Ketika pagi ini hujan tidak juga kunjung reda dan sepertinya kemalasan memberikan rekomendasi agar saya tidak keluar rumah. Mungkin kemalasan cukup tahu kalau saya terlalu sering kehujanan akan mengundang flu dan pilek bertamu ke rumah. Baiklah hari ini memang saya tidak keluar rumah dengan menghabiskan waktu untuk melanjutkan membaca novel : Deception Point karya Dan Brown. Terjemahan bebasnya kira kira adalah Titik Muslihat.
Saat ini saya telah membaca sampai halaman ke 108 dari buku setebal lebih dari 500 halaman. Memang, saya cukup lambat membaca tiap tiap halaman dari buku ini karena banyaknya istilah istilah dan kosa kata baru dimana saya harus mencari tahu penjelasanya dengan bantuan kamus. Membaca demi halaman dalam buku ini seolah saya sedang keluar dari dunia saya, berjalan jalan ke alam dengan atmosfer geologi dan astronomi dimana saya harus belajar dari awal untuk mengenal batuan, meteorit, kutup utara, pencairan glacier sampai ke teknologi canggih seperti Earth Observng System dan PODS — the Polar Orbitting Density Scanner yang dikembangkan oleh NASA dan NRO.

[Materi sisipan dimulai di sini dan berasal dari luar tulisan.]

(** * librequests: a shallow embedding of [requests.c]

    The C functions of [src/requests.c] are transcribed as Rocq functions.
    Memory is explicit where the source manipulates it by hand: a C buffer
    is a list of cells, a cell is either a byte or indeterminate, and every
    access outside a buffer or to an indeterminate cell is a [Fault].
    A failed [assert] is a [Fault] as well (the process aborts).
    Allocation is taken to succeed, so the assertions on the results of
    [calloc], [realloc], [strndup] and [malloc] always hold and are not
    written out.

    libcurl is external to the repository: the transfer engine, its
    escaping routine and the host identification returned by [uname] are
    variables of the section [Requests]. *)

From Stdlib Require Import String.
From Stdlib Require Import ZArith List Bool Lia.
From Stdlib Require Import Init.Byte.
Import ListNotations.

Open Scope Z_scope.

(** ** Faults and the two monads of the development *)

Inductive fault : Type :=
| AssertionFailed (msg : string)
| ReadOutOfBounds (object : string) (index : Z)
| ReadIndeterminate (object : string) (index : Z)
| WriteOutOfBounds (object : string).

Inductive result (A : Type) : Type :=
| Ok (a : A)
| Fault (f : fault).

Arguments Ok {A} a.
Arguments Fault {A} f.

Class Monad (M : Type -> Type) : Type := {
  ret : forall {A}, A -> M A;
  bind : forall {A B}, M A -> (A -> M B) -> M B
}.

Declare Scope monad_scope.
Delimit Scope monad_scope with monad.
Notation "x <- c ;; k" := (bind c (fun x => k))
  (at level 61, c at next level, right associativity) : monad_scope.
Notation "' p <- c ;; k" := (bind c (fun x => let p := x in k))
  (at level 61, p pattern, c at next level, right associativity) : monad_scope.
Notation "c ;;; k" := (bind c (fun _ => k))
  (at level 61, right associativity) : monad_scope.
Open Scope monad_scope.

#[global] Instance result_Monad : Monad result := {
  ret := fun A a => Ok a;
  bind := fun A B m k => match m with Ok a => k a | Fault f => Fault f end
}.

(** [assert(c && msg)]: the process aborts when [c] is false. *)
Definition assert (c : bool) (msg : string) : result unit :=
  if c then Ok tt else Fault (AssertionFailed msg).

Fixpoint foldM {A S : Type} (f : S -> A -> result S) (l : list A) (s : S)
  : result S :=
  match l with
  | [] => Ok s
  | a :: l' => s' <- f s a ;; foldM f l' s'
  end.

(** The index schedule of [for (i = 0; i < n; i++)]. *)
Definition range (n : Z) : list Z :=
  map Z.of_nat (seq 0 (Z.to_nat n)).

(** The index schedule of [for (i = 0; i < n; i += 2)]. *)
Definition evens (n : Z) : list Z :=
  map (fun k => 2 * Z.of_nat k) (seq 0 (Z.to_nat ((n + 1) / 2))).

(** ** Machine integers *)

(** [size_t] is 64 bits wide: unsigned arithmetic wraps. *)
Definition size_t (z : Z) : Z := z mod 2 ^ 64.

(** Conversion to a 32-bit [int]. *)
Definition int (z : Z) : Z := (z + 2 ^ 31) mod 2 ^ 32 - 2 ^ 31.

(** ** Bytes, C strings and buffers *)

(** A C string is represented by the bytes that precede its terminator. *)
Definition cstring : Type := list byte.

Definition nul_free (s : list byte) : Prop := ~ In x00 s.

Definition nul_freeb (s : list byte) : bool :=
  forallb (fun c => negb (Byte.eqb c x00)) s.

Definition lit (s : string) : cstring := list_byte_of_string s.

Definition strlen (s : cstring) : Z := Z.of_nat (length s).

(** A cell of allocated memory: [None] is an indeterminate value. *)
Definition buffer : Type := list (option byte).

(** Reading the C string stored at the start of object [obj]: the bytes up
    to the first terminator. *)
Fixpoint scan (obj : string) (i : Z) (b : buffer) : result cstring :=
  match b with
  | [] => Fault (ReadOutOfBounds obj i)
  | None :: _ => Fault (ReadIndeterminate obj i)
  | Some c :: b' =>
      if Byte.eqb c x00 then Ok []
      else s <- scan obj (i + 1) b' ;; Ok (c :: s)
  end.

Definition c_str (obj : string) (b : buffer) : result cstring := scan obj 0 b.

(** Storing [bs] at offset [off] of object [obj]. *)
Definition poke (obj : string) (b : buffer) (off : nat) (bs : list byte)
  : result buffer :=
  if (off + length bs <=? length b)%nat
  then Ok (firstn off b ++ map Some bs ++ skipn (off + length bs) b)
  else Fault (WriteOutOfBounds obj).

(** [strcat(dst, src)] *)
Definition strcat (obj : string) (dst : buffer) (src : cstring)
  : result buffer :=
  s <- c_str obj dst ;; poke obj dst (length s) (src ++ [x00]).

(** [strncat(dst, src, n)]: at most [n] bytes of [src], then a terminator. *)
Definition strncat (obj : string) (dst : buffer) (src : cstring) (n : Z)
  : result buffer :=
  s <- c_str obj dst ;;
  poke obj dst (length s) (firstn (Z.to_nat n) src ++ [x00]).

(** [snprintf(buf, n, fmt, ...)] where [out] is the formatted text: at most
    [n - 1] bytes of it are stored, then a terminator; nothing when [n = 0]. *)
Definition snprintf (obj : string) (buf : buffer) (n : Z) (out : cstring)
  : result buffer :=
  if n =? 0 then Ok buf
  else poke obj buf 0 (firstn (Z.to_nat (n - 1)) out ++ [x00]).

(** [strndup(content, n)]: [content] points to raw bytes, not to a C string;
    the copy stops at the first zero byte or after [n] bytes. *)
Fixpoint strndup (content : list byte) (i : Z) (n : nat) : result cstring :=
  match n with
  | O => Ok []
  | S n' =>
      match content with
      | [] => Fault (ReadOutOfBounds "content" i)
      | c :: content' =>
          if Byte.eqb c x00 then Ok []
          else s <- strndup content' (i + 1) n' ;; Ok (c :: s)
      end
  end.

(** [calloc(1, n)] *)
Definition calloc (n : Z) : buffer := repeat (Some x00) (Z.to_nat n).

(** [malloc(n)]: allocation is taken to succeed; the cells are indeterminate. *)
Definition malloc (n : Z) : buffer := repeat None (Z.to_nat n).

(** [realloc(p, n)]: the old cells are kept up to the lesser of the two
    sizes, the new ones are indeterminate.  Allocation is taken to succeed. *)
Definition realloc (p : buffer) (n : Z) : buffer :=
  firstn (Z.to_nat n) p ++ repeat None (Z.to_nat n - length p).

(** Element [i] of the array [a]. *)
Definition index {A : Type} (obj : string) (a : list A) (i : Z) : result A :=
  if i <? 0 then Fault (ReadOutOfBounds obj i)
  else match nth_error a (Z.to_nat i) with
       | Some x => Ok x
       | None => Fault (ReadOutOfBounds obj i)
       end.

(** ** The Request Context and the engine handle *)

(** Modelled from the spec: [requests.h], which declares the struct [REQ], is
    not among the sources.  The Request Context of the spec has a status
    code, a target URL, a body and a body length; [requests.c] names them
    [code], [url], [text] and [size].  A NULL [url] is [None]; [text] is the
    heap block the context owns. *)
Record REQ : Type := mkREQ {
  code : Z;
  url : option cstring;
  text : buffer;
  size : Z
}.

(** The only write function this library ever installs. *)
Inductive write_function : Type := the_callback.

(** The options of a libcurl easy handle that [requests.c] sets.  A pointer
    option that is NULL or was never set is [None]. *)
Record CURL : Type := mkCURL {
  CURLOPT_URL : option cstring;
  CURLOPT_WRITEFUNCTION : option write_function;
  CURLOPT_WRITEDATA : bool;
  CURLOPT_POSTFIELDS : option cstring;
  CURLOPT_HTTPHEADER : option (list cstring);
  CURLOPT_CUSTOMREQUEST : option cstring;
  CURLOPT_POST : Z;
  CURLOPT_USERAGENT : option cstring
}.

Definition curl_easy_init : CURL :=
  mkCURL None None false None None None 0 None.

Definition set_URL (v : option cstring) (c : CURL) : CURL :=
  mkCURL v (CURLOPT_WRITEFUNCTION c) (CURLOPT_WRITEDATA c)
    (CURLOPT_POSTFIELDS c) (CURLOPT_HTTPHEADER c) (CURLOPT_CUSTOMREQUEST c)
    (CURLOPT_POST c) (CURLOPT_USERAGENT c).

Definition set_WRITEFUNCTION (v : write_function) (c : CURL) : CURL :=
  mkCURL (CURLOPT_URL c) (Some v) (CURLOPT_WRITEDATA c)
    (CURLOPT_POSTFIELDS c) (CURLOPT_HTTPHEADER c) (CURLOPT_CUSTOMREQUEST c)
    (CURLOPT_POST c) (CURLOPT_USERAGENT c).

Definition set_WRITEDATA (c : CURL) : CURL :=
  mkCURL (CURLOPT_URL c) (CURLOPT_WRITEFUNCTION c) true
    (CURLOPT_POSTFIELDS c) (CURLOPT_HTTPHEADER c) (CURLOPT_CUSTOMREQUEST c)
    (CURLOPT_POST c) (CURLOPT_USERAGENT c).

Definition set_POSTFIELDS (v : cstring) (c : CURL) : CURL :=
  mkCURL (CURLOPT_URL c) (CURLOPT_WRITEFUNCTION c) (CURLOPT_WRITEDATA c)
    (Some v) (CURLOPT_HTTPHEADER c) (CURLOPT_CUSTOMREQUEST c)
    (CURLOPT_POST c) (CURLOPT_USERAGENT c).

Definition set_HTTPHEADER (v : option (list cstring)) (c : CURL) : CURL :=
  mkCURL (CURLOPT_URL c) (CURLOPT_WRITEFUNCTION c) (CURLOPT_WRITEDATA c)
    (CURLOPT_POSTFIELDS c) v (CURLOPT_CUSTOMREQUEST c)
    (CURLOPT_POST c) (CURLOPT_USERAGENT c).

Definition set_CUSTOMREQUEST (v : cstring) (c : CURL) : CURL :=
  mkCURL (CURLOPT_URL c) (CURLOPT_WRITEFUNCTION c) (CURLOPT_WRITEDATA c)
    (CURLOPT_POSTFIELDS c) (CURLOPT_HTTPHEADER c) (Some v)
    (CURLOPT_POST c) (CURLOPT_USERAGENT c).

Dan Brown mengkontruksi novel ini dengan mengolah besarnya anggaran yang dihabiskan NASA untuk membiaya proyek proyek riset berbiaya tinggi termasuk ekspedisi luar angkasa namun demikian seiring dengan penggelontoran dana yang besar ke agensi ini, NASA dianggap gagal dalam memberikan kontribusi nyata bagi masyarakat Amerika Serikat dan kemanusiaan pada umumnya. Bahkan NASA dipandang miring sebagai alat untuk kepentingan Politik pihak pihak tertentu termasuk untuk keperluan spionase. Lebih lanjut krisis yang dialami NASA secara cermat dimanfaatkan oleh Senator Sexton sebagai bola panas yang dilemparkan ke publik untuk memenangi pemilihan Presiden Amerika Serikat. Issu mengenai NASA segera merebut perhatian publik termasuk kegelisahan Presiden Zach Herney yang dalam banyak hal telah mendukung kegiatan dan eksistensi NASA dengan banyak cara termasuk alokasi anggaran.

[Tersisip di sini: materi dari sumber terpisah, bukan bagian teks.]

(** X27. When the first carrier sense finds the channel free and no
    collision or write error occurs during the first len(data) bytes,
    transmit_with_csma_cd returns True after a single attempt, having
    written exactly the frame to the port, with no retry, no collision
    and one carrier sense, and with one collision check and one pause of
    1 ms for every byte. *)
Theorem clear_medium_sends_at_once (md : CSMACD.medium) (data : list Z) (fuel : nat) :
  CSMACD.listen_channel md 0 = false ->
  (forall k, (k < length data)%nat ->
     CSMACD.detect_collision md k = false /\ CSMACD.write_raises md k = false) ->
  exists st,
    CSMACD.transmit_with_csma_cd (S fuel) md data = Some (true, st) /\
    CSMACD.port_out st = data /\
    CSMACD.attempts st = [CSMACD.Completed] /\
    CSMACD.retry_count st = 0 /\ CSMACD.collision_count st = 0 /\
    CSMACD.listens st = 1%nat /\ CSMACD.detects st = length data /\
    CSMACD.sleeps st = replicate (length data) 1.
Proof.
  intros Hlisten Hclear. unfold CSMACD.transmit_with_csma_cd.
  cbn [CSMACD.transmit_loop]. change (CSMACD.retry_count CSMACD.initial <? CSMACD.max_retries) with true.
  cbn [CSMACD.listens CSMACD.initial]. rewrite Hlisten. cbv iota.
  rewrite send_bytes_clear by done. eexists. split; [done|]. done.
Qed.

Lemma clear_medium_sends_at_once_witness :
  exists st,
    CSMACD.transmit_with_csma_cd 1 always_clear [64; 105; 1; 0] = Some (true, st) /\
    CSMACD.port_out st = [64; 105; 1; 0] /\
    CSMACD.attempts st = [CSMACD.Completed] /\
    CSMACD.retry_count st = 0 /\ CSMACD.collision_count st = 0 /\
    CSMACD.listens st = 1%nat /\ CSMACD.detects st = length [64; 105; 1; 0] /\
    CSMACD.sleeps st = replicate (length [64; 105; 1; 0]) 1.
Proof.
  apply (clear_medium_sends_at_once always_clear [64; 105; 1; 0] 0); [reflexivity|].
  intros k _. split; reflexivity.
Defined.

(** ** send_data_1 on a clear medium *)

Lemma transmit_with_csma_cd_is_transmit_next fuel md data :
  CSMACD.transmit_with_csma_cd fuel md data = Lab4S.transmit_next fuel md data CSMACD.initial.
Proof. reflexivity. Qed.

Lemma preview_collisions_clear md frame detects occ :
  clear_medium md ->
  Lab4S.preview_collisions md frame detects occ = ((detects + length frame)%nat, occ).
Proof.
  intros Hclear. revert detects. induction frame as [|b frame IH]; intros detects.
  - cbn. by rewrite Nat.add_0_r.
  - cbn [Lab4S.preview_collisions]. destruct (Hclear detects) as (_ & -> & _).
    rewrite IH. f_equal. simpl. lia.
Qed.

Lemma transmit_next_clear md data (w : CSMACD.tx_state) (fuel : nat) :
  clear_medium md ->
  exists w',
    Lab4S.transmit_next (S fuel) md data w = Some (true, w') /\
    CSMACD.port_out w' = CSMACD.port_out w ++ data.
Proof.
  intros Hclear. unfold Lab4S.transmit_next. cbn [CSMACD.transmit_loop].
  change (CSMACD.retry_count _ <? CSMACD.max_retries) with true. cbv iota.
  cbn [CSMACD.listens]. destruct (Hclear (CSMACD.listens w)) as (-> & _ & _).
  rewrite send_bytes_clear.
  - eexists. split; [reflexivity|]. done.
  - intros k _. split; apply Hclear.
Qed.

Lemma send_frames_clear md frames (st : Lab4S.send_state) (fuel : nat) :
  clear_medium md ->
  exists st',
    Lab4S.send_frames (S fuel) md frames st = Some st' /\
    CSMACD.port_out (Lab4S.world st') = CSMACD.port_out (Lab4S.world st) ++ concat frames /\
    Lab4S.total_bytes_sent st' = Lab4S.total_bytes_sent st + len (concat frames) /\
    Lab4S.collision_occurrences st' = Lab4S.collision_occurrences st.
Proof.
  intros Hclear. revert st. induction frames as [|frame frames IH]; intros st.
  - exists st. cbn [Lab4S.send_frames concat]. rewrite app_nil_r.
    change (len []) with 0. split; [done|]. split; [done|]. split; [lia | done].
  - cbn [Lab4S.send_frames]. rewrite preview_collisions_clear by done.
    match goal with |- context [Lab4S.transmit_next _ _ _ ?w] =>
      destruct (transmit_next_clear md frame w fuel Hclear) as (w' & -> & Hout) end.
    cbn [CSMACD.port_out] in Hout.
    match goal with |- context [Lab4S.send_frames _ _ _ ?s] =>
      destruct (IH s) as (st' & -> & H1 & H2 & H3) end.
    cbn [Lab4S.world Lab4S.total_bytes_sent Lab4S.collision_occurrences] in *.
    exists st'. split; [done|]. cbn [concat]. rewrite H1, Hout, H2, len_app.
    split; [by rewrite <- (assoc_L (++))|]. split; [lia | done].
Qed.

Dalam membangun sebuah kisah triller, kemampuan Brown memang pantas mendapat acungan dua jempol, kehadiran banyak hal tak terduga dan narasi yang efisien telah terbukti membuat banyak karya Dan Brown tampil dalam rak Best Seller di toko toko buku. Hanya saja, mungkin karena sebelum membaca Deception Point ini saya terkesima dengan The Digital Fortress yang bertempo cepat bahkan banyak bab yang tertuang singkat dalam selembar halaman. Narasi Deception Poin terasakan bertele tele dan tidak stream lined, setidaknya hal ini saya rasakan sampai halaman 108. Saya tidak tahu apa maksud Brawn, ataukah dia sedang memberi kesempatan pembaca untuk belajar tentang geologi dan menikmati betapa kompleks suatu penemuan Ilmiah dalam bidang Geologi dan Astromi.

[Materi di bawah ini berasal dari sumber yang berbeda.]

(** * PENMAN codec

    A shallow embedding of [penman/codec.py] (class [PENMANCodec]): the
    recursive-descent parser over a token stream, the comment/metadata
    parser, the alignment-marker decoder, the triple parser, and the tree
    and triple formatters, followed by the properties proved about them.

    Python values are modelled as follows: [str] is [string], [int] is [Z],
    a tuple is a constructor or a pair, a list is a [list], a [dict] is an
    association list kept in insertion order, a [set] is a [gset]. *)

From stdpp Require Import base strings list gmap.
From Stdlib Require Import ZArith Ascii DecimalString DecimalPos Lia.

Local Open Scope string_scope.
Local Open Scope list_scope.

(** ** Python strings *)

Module Str.

(** [len(s)] *)
Definition len (s : string) : Z := Z.of_nat (String.length s).

(** [s.startswith(p)] *)
Fixpoint startswith (s p : string) {struct p} : bool :=
  match p with
  | EmptyString => true
  | String a p' =>
      match s with
      | String b s' => Ascii.eqb a b && startswith s' p'
      | EmptyString => false
      end
  end.

(** [s[n:]] *)
Fixpoint drop (n : nat) (s : string) : string :=
  match n, s with
  | O, _ => s
  | S n', String _ s' => drop n' s'
  | S _, EmptyString => EmptyString
  end.

(** [sep.join(parts)] *)
Fixpoint join (sep : string) (parts : list string) : string :=
  match parts with
  | [] => ""
  | [p] => p
  | p :: ps => p +:+ sep +:+ join sep ps
  end.

(** [c * n] for a one-character string [c]; a negative [n] gives [''] *)
Fixpoint repeat_nat (c : ascii) (n : nat) : string :=
  match n with
  | O => ""
  | S n' => String c (repeat_nat c n')
  end.

Definition repeat (c : ascii) (n : Z) : string :=
  repeat_nat c (Z.to_nat n).

(** Position-independent search used by [find]: the text before and after
    the first occurrence of [sep]. *)
Fixpoint find_split (sep s : string) : option (string * string) :=
  if startswith s sep then Some ("", drop (String.length sep) s)
  else match s with
       | EmptyString => None
       | String c s' =>
           match find_split sep s' with
           | Some (h, t) => Some (String c h, t)
           | None => None
           end
       end.

(** The text before and after the last occurrence of [sep]. *)
Fixpoint rfind_split (sep s : string) : option (string * string) :=
  match s with
  | EmptyString =>
      if startswith "" sep then Some ("", "") else None
  | String c s' =>
      match rfind_split sep s' with
      | Some (h, t) => Some (String c h, t)
      | None =>
          if startswith s sep
          then Some ("", drop (String.length sep) s)
          else None
      end
  end.

(** [s.partition(sep)]: [(head, sep, tail)] at the first occurrence, or
    [(s, '', '')]. *)
Definition partition (s sep : string) : string * string * string :=
  match find_split sep s with
  | Some (h, t) => (h, sep, t)
  | None => (s, "", "")
  end.

(** [s.rpartition(sep)]: [(head, sep, tail)] at the last occurrence, or
    [('', '', s)]. *)
Definition rpartition (s sep : string) : string * string * string :=
  match rfind_split sep s with
  | Some (h, t) => (h, sep, t)
  | None => ("", "", s)
  end.

(** [s.split(',')] *)
Fixpoint split_comma (s : string) : list string :=
  match s with
  | EmptyString => [""]
  | String c s' =>
      if Ascii.eqb c ","%char then "" :: split_comma s'
      else match split_comma s' with
           | h :: t => String c h :: t
           | [] => [String c ""]
           end
  end.

(** truth value of a string: [bool(s)] *)
Definition truthy (s : string) : bool :=
  match s with EmptyString => false | _ => true end.

(** [s in t] for strings: [s] occurs somewhere in [t] *)
Fixpoint contains (t s : string) : bool :=
  startswith t s
  || match t with
     | String _ t' => contains t' s
     | EmptyString => false
     end.

End Str.

(** ** Atomic values

    An atom is a Python [str], [int] or [float].  Of a float the codec only
    ever takes [str()] and the truth value, so a float is carried as these
    two observations. *)

Record PyFloat := mkFloat { float_str : string; float_truth : bool }.

Inductive Constant :=
| CStr (s : string)
| CInt (z : Z)
| CFloat (f : PyFloat).

#[global] Instance PyFloat_eq_dec : EqDecision PyFloat.
Proof. solve_decision. Defined.

#[global] Instance Constant_eq_dec : EqDecision Constant.
Proof. solve_decision. Defined.

#[global] Instance Constant_countable : Countable Constant.
Proof.
  refine (inj_countable'
    (fun c => match c with
              | CStr s => inl s
              | CInt z => inr (inl z)
              | CFloat f => inr (inr (float_str f, float_truth f))
              end)
    (fun x => match x with
              | inl s => CStr s
              | inr (inl z) => CInt z
              | inr (inr (s, b)) => CFloat (mkFloat s b)
              end) _).
  intros [s | z | [s b]]; reflexivity.
Defined.

(** [str(z)] for an integer *)
Definition str_int (z : Z) : string := NilZero.string_of_int (Z.to_int z).

(** [str(c)], as used by the [{!s}] and [{}] format fields *)
Definition str_const (c : Constant) : string :=
  match c with
  | CStr s => s
  | CInt z => str_int z
  | CFloat f => float_str f
  end.

(** truth value of an atom: [bool(c)] *)
Definition truthy_const (c : Constant) : bool :=
  match c with
  | CStr s => Str.truthy s
  | CInt z => negb (Z.eqb z 0)
  | CFloat f => float_truth f
  end.

(** ** Surface alignments ([penman.surface]) *)

(** The two marker classes the parser instantiates. *)
Inductive MarkerClass := Alignment | RoleAlignment.

(** Modelled from the spec: the class [AlignmentMarker] of [penman.surface]
    is not part of this module.  A marker holds an index sequence, an
    optional prefix and a mode; [RoleAlignment] markers are role epigraphs,
    which [_format_edge] selects with [mode == 1], and [Alignment] markers
    are target epigraphs, selected with [mode == 2]. *)
Record AlignmentMarker := mkMarker {
  cls : MarkerClass;
  indices : list Z;
  prefix : option string
}.

Definition mode (m : AlignmentMarker) : Z :=
  match cls m with
  | RoleAlignment => 1
  | Alignment => 2
  end.

#[global] Instance MarkerClass_eq_dec : EqDecision MarkerClass.
Proof. solve_decision. Defined.

#[global] Instance AlignmentMarker_eq_dec : EqDecision AlignmentMarker.
Proof. solve_decision. Defined.

(** ** Trees ([penman.tree])

    A node is the tuple [(id, edges)], an edge the tuple
    [(role, target, epidata)]; a target is [None], an atom or a node. *)

Inductive Node :=
| mkNode (id : option Constant) (edges : list Edge)
with Edge :=
| mkEdge (role : string) (target : Target) (epidata : list AlignmentMarker)
with Target :=
| TNone
| TAtom (c : Constant)
| TNode (n : Node).

Definition node_id (n : Node) : option Constant :=
  match n with mkNode id _ => id end.

Definition node_edges (n : Node) : list Edge :=
  match n with mkNode _ edges => edges end.

Definition edge_role (e : Edge) : string :=
  match e with mkEdge role _ _ => role end.

Definition edge_target (e : Edge) : Target :=
  match e with mkEdge _ target _ => target end.

Definition edge_epidata (e : Edge) : list AlignmentMarker :=
  match e with mkEdge _ _ epidata => epidata end.

(** A Python [dict] with string keys and values: insertion order is kept,
    and assigning to a key already present replaces its value in place. *)
Definition Dict := list (string * string).

Fixpoint dict_set (d : Dict) (key value : string) : Dict :=
  match d with
  | [] => [(key, value)]
  | (k, v) :: d' =>
      if String.eqb k key then (k, value) :: d'
      else (k, v) :: dict_set d' key value
  end.

Fixpoint dict_get (d : Dict) (key : string) : option string :=
  match d with
  | [] => None
  | (k, v) :: d' => if String.eqb k key then Some v else dict_get d' key
  end.

Definition dict_keys (d : Dict) : list string := map fst d.

Record Tree := mkTree { node : Node; metadata : Dict }.

(** ** Tokens and the token stream ([penman.lexer]) *)

(** Modelled from the spec: a token has a type name, its raw text and a
    decoded value.  The codec reads [value] only from SYMBOL, STRING,
    INTEGER and FLOAT tokens. *)
Record Token := mkToken { type : string; text : string; value : Constant }.

#[global] Instance Token_eq_dec : EqDecision Token.
Proof. solve_decision. Defined.

(** A syntax error: either built by [tokens.error(message, token=...)], or
    raised by [tokens.expect] on a token whose type is not among the
    expected ones, or raised by the stream at the end of the input. *)
Inductive PenmanSyntaxError :=
| ErrorAt (message : string) (token : Token)
| ErrorExpected (choices : list string) (found : Token)
| ErrorEndOfInput.

(** What a computation over the token stream gives: a value, a raised
    error, or no answer within the iteration bound. *)
Inductive Outcome (A : Type) :=
| Return (a : A)
| Raise (e : PenmanSyntaxError)
| OutOfFuel.

Arguments Return {A} a.
Arguments Raise {A} e.
Arguments OutOfFuel {A}.

Definition TokenIterator := list Token.

(** A computation that reads the stream and leaves the unread tokens. *)
Definition Parser (A : Type) := TokenIterator -> Outcome (A * TokenIterator).

Definition ret {A} (a : A) : Parser A := fun ts => Return (a, ts).

Definition raise {A} (e : PenmanSyntaxError) : Parser A := fun _ => Raise e.

Definition bind {A B} (m : Parser A) (k : A -> Parser B) : Parser B :=
  fun ts =>
    match m ts with
    | Return (a, ts') => k a ts'
    | Raise e => Raise e
    | OutOfFuel => OutOfFuel
    end.

Notation "'let*' x ':=' m 'in' k" := (bind m (fun x => k))
  (at level 10, x pattern, m at level 100, k at level 200).

(** Type names are compared as strings, as the source does. *)
Definition is_type (t : Token) (name : string) : bool :=
  String.eqb (type t) name.

Definition type_in (t : Token) (names : list string) : bool :=
  existsb (String.eqb (type t)) names.

(** The valid tokens for node identifiers. *)
Definition IDENTIFIERS : list string := ["SYMBOL"].

(** The valid non-node targets of edges. *)
Definition ATOMS : list string := ["SYMBOL"; "STRING"; "INTEGER"; "FLOAT"].

(** ** The alignment pattern

    [re.match] of the token text against: a tilde; optionally the group
    [prefix], one letter of [a-zA-Z] with an optional dot after it; then the
    group [indices], one or more digits followed by any number of
    comma-and-digits repetitions.  The match is anchored at the start of the
    text only.  Characters are bytes here, so a digit is an ASCII digit. *)

Module AlignmentRe.

Definition is_digit (c : ascii) : bool :=
  (48 <=? nat_of_ascii c)%nat && (nat_of_ascii c <=? 57)%nat.

Definition is_letter (c : ascii) : bool :=
  ((65 <=? nat_of_ascii c)%nat && (nat_of_ascii c <=? 90)%nat)
  || ((97 <=? nat_of_ascii c)%nat && (nat_of_ascii c <=? 122)%nat).

(** The longest continuation of the group [indices] once a digit has
    been read: more digits, or a comma that a digit follows. *)
Fixpoint more_indices (s : string) : string :=
  match s with
  | EmptyString => ""
  | String c s' =>
      if is_digit c then String c (more_indices s')
      else if Ascii.eqb c ","%char then
        match s' with
        | String d _ => if is_digit d then String c (more_indices s') else ""
        | EmptyString => ""
        end
      else ""
  end.

(** The group [indices] at the start of [s]. *)
Definition match_indices (s : string) : option string :=
  match s with
  | String c s' =>
      if is_digit c then Some (String c (more_indices s')) else None
  | EmptyString => None
  end.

Kalau memang demikian maksud Brown, memang apa yang terjadi pada saya sekarang ini adalah belajar bahasa dan dunia baru dalam Science tentang Geologi dan Astromi. Keterkaitan *Penemuan Ilmiah* dengan banyak kepentingan termasuk kepentingan kekuasaan dan Politik serta Ekonomi dan Egoisme mengingatkan saya tentang Buku Richard Feynmen yang berjudul Scientific Integrity. Adakah kira kira saat dimana Science menemukan dirinya sebagai sosok yang Mandiri bebas dari Kepentingan Kepentingan selain Kepentingan Pencarian Kebenaran Sejati dan Kemaslahatan bagi Kemanusiaan?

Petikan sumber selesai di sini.